3.xChapter 3 summary and quiz
Chapter 3 in one breath, then the quiz, which for this chapter means: here are some broken programs, go be the process.
Quick review
A syntax error breaks the grammar and dies at compile time. A semantic error (logic error) compiles and does the wrong thing. Rust reclassifies much of the traditional semantic-error category into compile-time errors, and catches another slice at runtime as a panic: an immediate, honest stop with a file-and-line report (dividing by a zero variable, a failing expect). What remains is the silent wrong answer, which is yours.
Debugging follows six steps: reproduce, locate, understand, plan, fix, retest (including the neighbors). Reproduce before theorizing; fix only what you understand; a vanished symptom is evidence, not proof.
Locating is search-space management. Inspect what's small and recent (the bug is usually in the last thing you touched); when staring fails, switch to running experiments: check values at the seams between functions, halve the territory with each observation, comment chunks out to test involvement, and change one thing per experiment, undoing as you go.
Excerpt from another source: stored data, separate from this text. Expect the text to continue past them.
(** The system of one stock is correct at every moment.  For any number of traders
    that share the orders of a stock out, and any interleaving of sending,
    receiving, matching and reporting, with the messages as bytes: no process
    faults; the orders the engine was given are the first inputs in the order
    of their ids, each unchanged or cancelled by its trader; the engine is in
    the state, and has produced the trades, that the specification gives for
    them; and every trader's file, when flushed, holds a prefix of these
    trades, the rest of which is on the way in its channel. *)
Theorem system_safe `{HeapLib} `{FileIO} cfg code inputs c0 c :
  env_ok cfg code inputs -> sys_init cfg code inputs c0 -> rtc (sys_step cfg code) c0 c ->
  never_faults cfg code c /\
  exists os, delivers inputs os /\
    (exists st, stock_exchange (exchange c) !! code = Some st /\
       engine_ok st ((spec_run code (mkAbs [] []) os).2) (Z.of_nat (length os) + 1) /\
       produced st = (spec_run code (mkAbs [] []) os).1) /\
    Forall (holds_prefix code ((spec_run code (mkAbs [] []) os).1)) (links c).
Proof.
  intros Hen Hinit Hrun. pose proof (sn_ids _ _ _ _ Hinit) as Hids.
  pose proof (init_inv cfg code inputs c0 Hen Hinit) as Hr.
  pose proof Hen as [Hio Hc Hs HW Ht _ _ _ Hin].
  destruct (run_reachable Hio cfg code _ inputs Hc Hs Ht (proj1 HW) Hin c0 c Hr Hrun) as (a & w & next & items & Hi).
  split; [by eapply inv_never_faults|]. exists (delivered a).
  split; [by eapply flow_delivers, si_flow|]. split; [|by eapply inv_files].
  destruct (er_engine _ _ _ (fi_engine _ _ _ _ _ _ _ _ _ (si_flow _ _ _ _ _ _ _ _ _ Hi))) as (st & Hst & _ & He & _ & _ & Hp).
  rewrite (si_exch _ _ _ _ _ _ _ _ _ Hi) in Hst. by exists st.
Qed.

Lemma system_safe_witness :
  rtc (sys_step (H0 := demo_io) demo_scfg 1) demo_system demo_system3 /\
  never_faults (H0 := demo_io) demo_scfg 1 demo_system3.
Proof.
  split; [exact demo_sys_run|].
  apply (system_safe (H0 := demo_io) demo_scfg 1 demo_inputs demo_system demo_system3);
    [exact demo_env_ok|exact demo_init|exact demo_sys_run].
Defined.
Programs have two output streams: stdout (println!, the product) and stderr (eprintln!, the commentary), and redirection (>) separates them. The dbg! macro is purpose-built instrumentation: it prints [file:line:column] expression = value to stderr and returns the value, so it wraps any expression in place. Probes are temporary; sweep them before calling work done.
A debugger pauses a live program: breakpoints choose where, stepping (over, into, out) moves in controlled doses, watching reads variables, and the call stack shows the chain of calls in progress, top to main. Use the dev profile, since release builds shed the debug info and rearrange the code.
And the prevention habits, cheaper than any hunt: build in small compiled steps, keep functions small and single-jobbed, never mix cleanup with behavior changes, ask what the worst caller could do, heed warnings and Clippy, and (chapter 14 trailer) write what "correct" means as runnable #[test] functions.
Quiz time
Question #1
A user reports this program always answers 0 plus the second number, whatever they type first. Find the bug, name which step-2 evidence would have exposed it fastest, and fix it.
fn main() {
let x = 0;
read_number();
let y = read_number();
println!("{} + {} is {}", x, y, x + y);
}
fn read_number() -> i32 {
println!("Enter a whole number:");
let mut input = String::new();
std::io::stdin()
.read_line(&mut input)
.expect("failed to read input");
input.trim().parse().expect("that wasn't a whole number")
}Show solution
The first read_number() call's return value is discarded: the statement runs the prompt-and-read, then throws the result away, and x stays the 0 it was initialized to. The fix:
let x = read_number();
let y = read_number();Fastest evidence: dbg!(x) (or a breakpoint) just before the println!, showing x = 0 no matter what was typed; the seam check immediately clears read_number's internals and points at the wiring in main. (The program even prompts twice and uses only one answer, a symptom visible with no tools at all: it asks, then ignores you, like a waiter.)
Question #2
This one compiles with a warning and then dies at runtime. Explain the crash, find the bug, and say what the warning was trying to tell you.
fn main() {
let mut x = read_number();
let y = 0;
x = read_number();
println!("{} / {} is {}", x, y, x / y);
}
fn read_number() -> i32 {
println!("Enter a whole number:");
let mut input = String::new();
std::io::stdin()
.read_line(&mut input)
.expect("failed to read input");
input.trim().parse().expect("that wasn't a whole number")
}Enter a whole number:
8
Enter a whole number:
2
thread 'main' (1127017) panicked at src/main.rs:5:37:
attempt to divide by zeroShow solution
The second input was meant to become y, but the line assigns it to x again (a copy-paste classic). y keeps its placeholder 0, and the division panics. The fix is the intended wiring, which also dissolves the mut and the placeholder:
let x = read_number();
let y = read_number();The warning ("value assigned to x is never read", on the first read) was the whole story in advance: a value was computed, stored, and overwritten before any use, which is precisely the bug. Warnings first, then tools.
Question #3
No code to run for this one; predict from your mental model. The program below is paused by a breakpoint on the marked line. What does the call stack panel show, top to bottom?
fn main() {
outer();
}
fn outer() {
helper();
}
fn helper() {
let x = 1; // breakpoint here
println!("{x}");
}Show solution
Top to bottom: helper, outer, main. The top entry is where execution is paused; each entry below is a function mid-call, waiting for the one above it to return; main anchors the bottom of every Rust stack.
That's the on-ramp milestone complete: tools installed, language basics, functions, and now debugging. Chapter 4 starts the language's real depth: what those i32s have been all along, the rest of their family, and the first appearance of if. The programs get noticeably more interesting from here.